If one thing could rival America’s national debt, then it could be the amount of problems in the American educational system.  The most glaring and discussed ones usually concern college tuition traps and teacher wages.  Big problems like these are totally valid criticisms.  Personally, as a highschool student, I find many faults in entire education process as a whole.  Unfortunately, these huge issues do not have neat solutions.
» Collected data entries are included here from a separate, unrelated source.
(** X15: every AlreadyExists entry of the aggregate of a multi-create
    belongs to an item of the batch whose slot is empty, and its context is
    the position of that item under index and, under taskName, the name that
    was sent for it: projects/P/locations/R/queues/N/tasks/T for a task
    named T. *)
Theorem multi_create_duplicate_context s queue ops :
  (∀ tasks sched w res m w' e,
     CreateJsonPostTaskMulti s queue tasks ops sched w = Some ((res, Some m), w') →
     e ∈ MultiError.Errors m →
     Err.Code e = AlreadyExists →
     ∃ i task,
       tasks !! i = Some task ∧ res !! i = Some "" ∧
       Err.KV e
       = <[ "index" := AnyInt (Z.of_nat i) ]>
           {[ "taskName" :=
                AnyString
                  (if bool_decide (JsonPostTask.Name task = "") then ""
                   else "projects/" +:+ Queue.ProjectID queue +:+ "/locations/"
                          +:+ Queue.Region queue +:+ "/queues/"
                          +:+ Queue.Name queue +:+ "/tasks/"
                          +:+ JsonPostTask.Name task) ]}) ∧
  (∀ tasks sched w res m w' e,
     CreateGetTaskMulti s queue tasks ops sched w = Some ((res, Some m), w') →
     e ∈ MultiError.Errors m →
     Err.Code e = AlreadyExists →
     ∃ i task,
       tasks !! i = Some task ∧ res !! i = Some "" ∧
       Err.KV e
       = <[ "index" := AnyInt (Z.of_nat i) ]>
           {[ "taskName" :=
                AnyString
                  (if bool_decide (GetTask.Name task = "") then ""
                   else "projects/" +:+ Queue.ProjectID queue +:+ "/locations/"
                          +:+ Queue.Region queue +:+ "/queues/"
                          +:+ Queue.Name queue +:+ "/tasks/"
                          +:+ GetTask.Name task) ]}).
Proof.
  split; intros tasks sched w res m w' e Hrun He Hcode.
  - eapply (createMulti_duplicate_entries _ _ _ _ _); [| exact Hrun | exact He | exact Hcode].
    intros task w1 tn e1 a Hc Has Ha.
    destruct (proj2 (CreateJsonPostTask_classified _ _ _ _ _ _ _ Hc) a Has Ha)
      as (r & Hone & ->).
    rewrite (proj2 (CreateJsonPostTask_sent s queue ops task w1) r)
      by (rewrite Hone; by left).
    by rewrite task_name_format.
  - eapply (createMulti_duplicate_entries _ _ _ _ _); [| exact Hrun | exact He | exact Hcode].
    intros task w1 tn e1 a Hc Has Ha.
    destruct (proj2 (CreateGetTask_classified _ _ _ _ _ _ _ Hc) a Has Ha)
      as (r & Hone & ->).
    rewrite (proj2 (CreateGetTask_sent s queue ops task w1) r)
      by (rewrite Hone; by left).
    by rewrite task_name_format.
Qed.

(** X16: a multi-create sends at most one request per item of the batch,
    after the requests sent before it, which it keeps. *)
Theorem multi_create_requests s queue ops :
  (∀ tasks sched w out,
     CreateJsonPostTaskMulti s queue tasks ops sched w = Some out →
     ∃ l, sent out.2 = sent w ++ l ∧ (length l ≤ length tasks)%nat) ∧
  (∀ tasks sched w out,
     CreateGetTaskMulti s queue tasks ops sched w = Some out →
     ∃ l, sent out.2 = sent w ++ l ∧ (length l ≤ length tasks)%nat).
Proof.
  split; intros tasks sched w out Hrun.
  - eapply createMulti_sent; [| exact Hrun].
    intros task w1. apply CreateJsonPostTask_sent.
  - eapply createMulti_sent; [| exact Hrun].
    intros task w1. apply CreateGetTask_sent.
Qed.

(** X17: an execution of a multi-create up to its return takes two steps per
    item and calls the single-create of every item exactly once, whatever
    the other items do: no item is skipped after a failure and none is
    tried again. *)
Theorem multi_create_calls_once s queue ops :
  (∀ tasks sched w out,
     CreateJsonPostTaskMulti s queue tasks ops sched w = Some out →
     length sched = (2 * length tasks)%nat ∧
     ∀ i, calls_of i sched
          = (if bool_decide (i < length tasks)%nat then 1 else 0)%nat) ∧
  (∀ tasks sched w out,
     CreateGetTaskMulti s queue tasks ops sched w = Some out →
     length sched = (2 * length tasks)%nat ∧
     ∀ i, calls_of i sched
          = (if bool_decide (i < length tasks)%nat then 1 else 0)%nat).
Proof.
  split; intros tasks sched w out Hrun.
  - split; [exact (createMulti_steps _ _ _ _ _ _ _ _ Hrun) |].
    intros i. exact (createMulti_calls _ _ _ _ _ _ _ _ i Hrun).
  - split; [exact (createMulti_steps _ _ _ _ _ _ _ _ Hrun) |].
    intros i. exact (createMulti_calls _ _ _ _ _ _ _ _ i Hrun).
Qed.

(** X18: with a provider that accepts every request and names its tasks, a
    multi-create over tasks whose bodies serialize and whose scheduled times
    can be sent returns a nil aggregate and a name in every slot, as the
    tests of the package expect. *)
Theorem multi_create_all_succeed s queue ops :
  names_created (taskClient s) → always_accepts (taskClient s) →
  (∀ tasks sched w res agg w',
     (∀ task, task ∈ tasks →
        is_Some (match json.Marshal (JsonPostTask.Body task) with
                 | inl body => Some body
                 | inr _ => None
                 end) ∧
        sendable (JsonPostTask.ScheduledTime task)) →
     CreateJsonPostTaskMulti s queue tasks ops sched w = Some ((res, agg), w') →
     agg = None ∧ length res = length tasks ∧ ∀ tn, tn ∈ res → tn ≠ "") ∧
  (∀ tasks sched w res agg w',
     (∀ task, task ∈ tasks → sendable (GetTask.ScheduledTime task)) →
     CreateGetTaskMulti s queue tasks ops sched w = Some ((res, agg), w') →
     agg = None ∧ length res = length tasks ∧ ∀ tn, tn ∈ res → tn ≠ "").
Proof.
  intros Hnames Hacc. split; intros tasks sched w res agg w' Hok Hrun.
  - eapply createMulti_all_succeed; [| exact Hrun].
    intros task wi tn err Hin. destruct (Hok task Hin) as [Hbody Hsend].
    by apply CreateJsonPostTask_accepted.
  - eapply createMulti_all_succeed; [| exact Hrun].
    intros task wi tn err Hin. by apply CreateGetTask_accepted, Hok.
Qed.

End MultiMore.

(** ** Further concrete calls *)

Lemma open_queue_names : names_created open_queue.
Proof.
  intros taskReq n task n'. unfold open_queue.
  case_bool_decide as Hn; intros [= <- _]; [| done].
  cbn. destruct (CreateTaskRequest.Parent taskReq); discriminate.
Qed.

Lemma open_queue_accepts : always_accepts open_queue.
Proof.
  intros taskReq n. unfold open_queue. case_bool_decide; eauto.
Qed.

(** The request sent for an unnamed task scheduled for the first second of
    2020. *)
Lemma CreateTask_request_fields_witness :
  scheduled_request
    ∈ submitted (CreateTask ci_service ci_queue "" ping_request new_year_2020 0%Z [])
        fresh ∧
  CreateTaskRequest.Parent scheduled_request = Queue.Parent ci_queue ∧
  Task.MessageType (CreateTaskRequest.Task scheduled_request)
  = Some (Task_HttpRequest ping_request) ∧
  (time.IsZero new_year_2020 = false →
   ∃ ts, ptypes.TimestampProto new_year_2020 = inl ts ∧
         Task.ScheduleTime (CreateTaskRequest.Task scheduled_request) = Some ts).
Proof.
  split; [by left |].
  apply (CreateTask_request_fields ci_service ci_queue "" ping_request
           new_year_2020 0%Z [] fresh scheduled_request).
  by left.
Defined.

(** A provider out of service: its error comes back as it is, the ignore
    option notwithstanding. *)
Lemma CreateTask_passes_answer_witness :
  submitted (CreateTask (mkService out_of_service ci_email) ci_queue "dup"
               ping_request time.zero 0%Z [WithIgnoreAlreadyExists])
    (mkWorld tt []) = [dup_request] ∧
  (CreateTask (mkService out_of_service ci_email) ci_queue "dup"
     ping_request time.zero 0%Z [WithIgnoreAlreadyExists] (mkWorld tt [])).1
  = inr (Foreign (StatusError codes.Unavailable "The service is currently unavailable")).
Proof.
  split; [reflexivity |].
  apply (proj2 (CreateTask_passes_answer (mkService out_of_service ci_email)
                  ci_queue "dup" ping_request time.zero 0%Z
                  [WithIgnoreAlreadyExists] (mkWorld tt []) dup_request eq_refl));
    [reflexivity | discriminate].
Defined.

(** The error of a duplicate is of the second kind. *)
Lemma CreateTask_error_kinds_witness :
  ∃ err,
    (CreateTask ci_service ci_queue "dup" ping_request time.zero 0%Z []
       holding_dup).1 = inr err ∧
    ∃ e taskReq msg,
      err = AppError e ∧ Err.Code e = AlreadyExists ∧
      submitted (CreateTask ci_service ci_queue "dup" ping_request time.zero 0%Z [])
        holding_dup = [taskReq] ∧
      (taskClient ci_service taskReq (server holding_dup)).1
      = inr (StatusError codes.AlreadyExists msg).
Proof.
  eexists. split; [reflexivity |].
  destruct (CreateTask_error_kinds ci_service ci_queue "dup" ping_request
              time.zero 0%Z [] holding_dup _ eq_refl)
    as [(e & cause & _ & _ & Hz & _)
       | [(e & r & msg & He & Hc & Hs & Ha & _)
         | (cause & r & Hf & _)]].
  - discriminate Hz.
  - exists e, r, msg. by split_and!.
  - discriminate Hf.
Defined.

(** The name sent for the task named dup lies under the parent path. *)
Lemma CreateTask_name_under_parent_witness :
  dup_request
    ∈ submitted (CreateTask ci_service ci_queue "dup" ping_request time.zero 0%Z [])
        fresh ∧
  "dup" ≠ "" ∧
  Task.Name (CreateTaskRequest.Task dup_request)
  = CreateTaskRequest.Parent dup_request +:+ "/tasks/" +:+ "dup".
Proof.
  split; [by left |]. split; [done |].
  apply (CreateTask_name_under_parent ci_service ci_queue "dup" ping_request
           time.zero 0%Z [] fresh dup_request); [by left | done].
Defined.

(** The queue of the tests is the only one with its parent path. *)
Lemma Parent_injective_witness :
  no_slash (Queue.ProjectID ci_queue) = true ∧
  no_slash (Queue.Region ci_queue) = true ∧
  Queue.Parent (Queue.mk "sinmetal-ci" "asia-northeast1" "gcpboxtest")
  = Queue.Parent ci_queue ∧
  Queue.mk "sinmetal-ci" "asia-northeast1" "gcpboxtest" = ci_queue.
Proof.
  split; [reflexivity |]. split; [reflexivity |]. split; [reflexivity |].
  apply (Parent_injective (Queue.mk "sinmetal-ci" "asia-northeast1" "gcpboxtest")
           ci_queue); reflexivity.
Defined.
Here’s a bit about myself before I continue: I’m three weeks into my junior year of highschool.  I go to a highly-ranked public school in upstate New York, so I know that my perspective will not be everyone’s.  I’m an A student.  Here’s my complaint: There are aspects of grading that are very unreasonable, and in some instances the methods of teaching go directly against the essence of the subject (which is a problem…the point is to prepare us for real-world application…).  Luckily, there are some easy fixes that can make education a bit more reasonable.

General

  • Problem #1: the expectation of “perfect attendance” is absurd.  This standard is detrimental to not only physical health (school is basically a giant petri dish of seasonal maladies) but also to mental health.  I have witnessed the mental-breakdowns of so many students that could easily be relieved by a one-day, even a half-day break from school.  In one respect, I am totally wrong, of course: it is so unnecessarily difficult to catch up missed work that we are forced to attend school, throats hacking and minds cracking all the while.
  • An additional point: this expectation is especially absurd because even adults are not held to this expectation.  Y’all get an allotted number of vacation days that you can use when you’re sick, too busy, or too tired.  Because relieved employees are more productive, right?  Why isn’t this applied to school children?  
  • The solution: Treat us like adults!  Isn’t that the point of highschool: prepare us for the grown-up world?  Well in that case, give us some days that we are allowed to miss with no penalty!  And furthermore, be more lenient to students who have been ill and need time to catch up.  If leniency if not your style, then make a greater effort to catch them up.  With rapid-fire internet connection with student and school, this is literally so easy.  Just help.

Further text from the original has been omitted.